═══ DATA EXCERPTS ═══

(* ===== verification/Marshal.v ===== *)
(** * Marshalling: [lib/marshalling.c]

    [aosl_marshal] walks an object in memory along a description of its type
    and appends its encoding to a chain of packet buffers; [aosl_unmarshal]
    reads it back into another object and allocates what pointers, strings and
    dynamic arrays need; [aosl_init_typed_obj] and [aosl_fini_typed_obj] set up
    and release such an object.

    Type descriptions live in a table [T] keyed by address, so that they can
    share parts and be recursive, as the C structures can; [type++] is an
    addition of [sizeof (aosl_type_info_t)].  Objects live in byte memory.  The
    machine is little endian with 64-bit pointers. *)
From S2P Require Import Prelude Bytes Psb.
#[local] Open Scope aosl_scope.

(** ** Types *)

(** [aosl_type_id]; a C [enum] may also hold a number that is none of these. *)
Inductive aosl_type_id :=
| AOSL_TYPE_VOID
| AOSL_TYPE_INT8
| AOSL_TYPE_INT16
| AOSL_TYPE_INT32
| AOSL_TYPE_INT64
| AOSL_TYPE_FLOAT
| AOSL_TYPE_DOUBLE
| AOSL_TYPE_V4_IPADDR
| AOSL_TYPE_V6_IPADDR
| AOSL_TYPE_POINTER
| AOSL_TYPE_REFERENCE
| AOSL_TYPE_STRING
| AOSL_TYPE_STRUCT
| AOSL_TYPE_FIXED_BYTES
| AOSL_TYPE_VAR_BYTES
| AOSL_TYPE_BYTES_WITH_NIL
| AOSL_TYPE_DYNAMIC_BYTES
| AOSL_TYPE_DYNAMIC_STRING
| AOSL_TYPE_FIXED_ARRAY
| AOSL_TYPE_VAR_ARRAY
| AOSL_TYPE_DYNAMIC_ARRAY
| AOSL_TYPE_OTHER (n : Z).

#[global] Instance aosl_type_id_eq_dec : EqDecision aosl_type_id.
Proof. solve_decision. Defined.

(** [aosl_type_info_t].  [is_have] is a function of the application that looks
    at the object. *)
Record aosl_type_info_t := MkType {
  type_id : aosl_type_id;
  obj_size : Z;
  array_size : Z;
  count_var_addr : Z;
  obj_addr : Z;
  is_have : option (bytemap -> Z -> bool);
  child : Z
}.

Definition sizeof_type_info : Z := 48.
Definition sizeof_in_addr : nat := 4.
Definition sizeof_in6_addr : nat := 16.
Definition sizeof_pointer : nat := 8.
(** [aosl_dynamic_array_t]: [count], [allocated], padding, [values]. *)
Definition sizeof_dynamic_array : nat := 16.

(** ** Integers in memory and on the wire *)

Definition load16 (a : Z) : CM mstate Z := do l <- load a 2; cret (le_combine l).
Definition store16 (a v : Z) : CM mstate unit := store a (le_split 2 v).
Definition load_ptr (a : Z) : CM mstate Z := do l <- load a sizeof_pointer; cret (le_combine l).
Definition store_ptr (a v : Z) : CM mstate unit := store a (le_split sizeof_pointer v).

Definition __encode_int8 (v : Z) : Z := v.
Definition __encode_int16 (v : Z) : Z := u16 v.
Definition __encode_int32 (v : Z) : Z := u32 v.
Definition __encode_int64 (v : Z) : Z := u64 v.
Definition __encode_ipv4 (v : Z) : Z := v.
Definition __encode_ipv6 (v : Z) : Z := v.
Definition __decode_int8 (v : Z) : Z := v.
Definition __decode_int16 (v : Z) : Z := u16 v.
Definition __decode_int32 (v : Z) : Z := u32 v.
Definition __decode_int64 (v : Z) : Z := u64 v.
Definition __decode_ipv4 (v : Z) : Z := v.
Definition __decode_ipv6 (v : Z) : Z := v.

═══

_PROBLEM TO SOLVE:_
For this exercise, the records above must be returned exactly.

_EXERCISE RESULT:_
(* ===== verification/Marshal.v ===== *)
(** * Marshalling: [lib/marshalling.c]

    [aosl_marshal] walks an object in memory along a description of its type
    and appends its encoding to a chain of packet buffers; [aosl_unmarshal]
    reads it back into another object and allocates what pointers, strings and
    dynamic arrays need; [aosl_init_typed_obj] and [aosl_fini_typed_obj] set up
    and release such an object.

    Type descriptions live in a table [T] keyed by address, so that they can
    share parts and be recursive, as the C structures can; [type++] is an
    addition of [sizeof (aosl_type_info_t)].  Objects live in byte memory.  The
    machine is little endian with 64-bit pointers. *)
From S2P Require Import Prelude Bytes Psb.
#[local] Open Scope aosl_scope.

(** ** Types *)

(** [aosl_type_id]; a C [enum] may also hold a number that is none of these. *)
Inductive aosl_type_id :=
| AOSL_TYPE_VOID
| AOSL_TYPE_INT8
| AOSL_TYPE_INT16
| AOSL_TYPE_INT32
| AOSL_TYPE_INT64
| AOSL_TYPE_FLOAT
| AOSL_TYPE_DOUBLE
| AOSL_TYPE_V4_IPADDR
| AOSL_TYPE_V6_IPADDR
| AOSL_TYPE_POINTER
| AOSL_TYPE_REFERENCE
| AOSL_TYPE_STRING
| AOSL_TYPE_STRUCT
| AOSL_TYPE_FIXED_BYTES
| AOSL_TYPE_VAR_BYTES
| AOSL_TYPE_BYTES_WITH_NIL
| AOSL_TYPE_DYNAMIC_BYTES
| AOSL_TYPE_DYNAMIC_STRING
| AOSL_TYPE_FIXED_ARRAY
| AOSL_TYPE_VAR_ARRAY
| AOSL_TYPE_DYNAMIC_ARRAY
| AOSL_TYPE_OTHER (n : Z).

#[global] Instance aosl_type_id_eq_dec : EqDecision aosl_type_id.
Proof. solve_decision. Defined.

(** [aosl_type_info_t].  [is_have] is a function of the application that looks
    at the object. *)
Record aosl_type_info_t := MkType {
  type_id : aosl_type_id;
  obj_size : Z;
  array_size : Z;
  count_var_addr : Z;
  obj_addr : Z;
  is_have : option (bytemap -> Z -> bool);
  child : Z
}.

Definition sizeof_type_info : Z := 48.
Definition sizeof_in_addr : nat := 4.
Definition sizeof_in6_addr : nat := 16.
Definition sizeof_pointer : nat := 8.
(** [aosl_dynamic_array_t]: [count], [allocated], padding, [values]. *)
Definition sizeof_dynamic_array : nat := 16.

(** ** Integers in memory and on the wire *)

Definition load16 (a : Z) : CM mstate Z := do l <- load a 2; cret (le_combine l).
Definition store16 (a v : Z) : CM mstate unit := store a (le_split 2 v).
Definition load_ptr (a : Z) : CM mstate Z := do l <- load a sizeof_pointer; cret (le_combine l).
Definition store_ptr (a v : Z) : CM mstate unit := store a (le_split sizeof_pointer v).

Definition __encode_int8 (v : Z) : Z := v.
Definition __encode_int16 (v : Z) : Z := u16 v.
Definition __encode_int32 (v : Z) : Z := u32 v.
Definition __encode_int64 (v : Z) : Z := u64 v.
Definition __encode_ipv4 (v : Z) : Z := v.
Definition __encode_ipv6 (v : Z) : Z := v.
Definition __decode_int8 (v : Z) : Z := v.
Definition __decode_int16 (v : Z) : Z := u16 v.
Definition __decode_int32 (v : Z) : Z := u32 v.
Definition __decode_int64 (v : Z) : Z := u64 v.
Definition __decode_ipv4 (v : Z) : Z := v.
Definition __decode_ipv6 (v : Z) : Z := v.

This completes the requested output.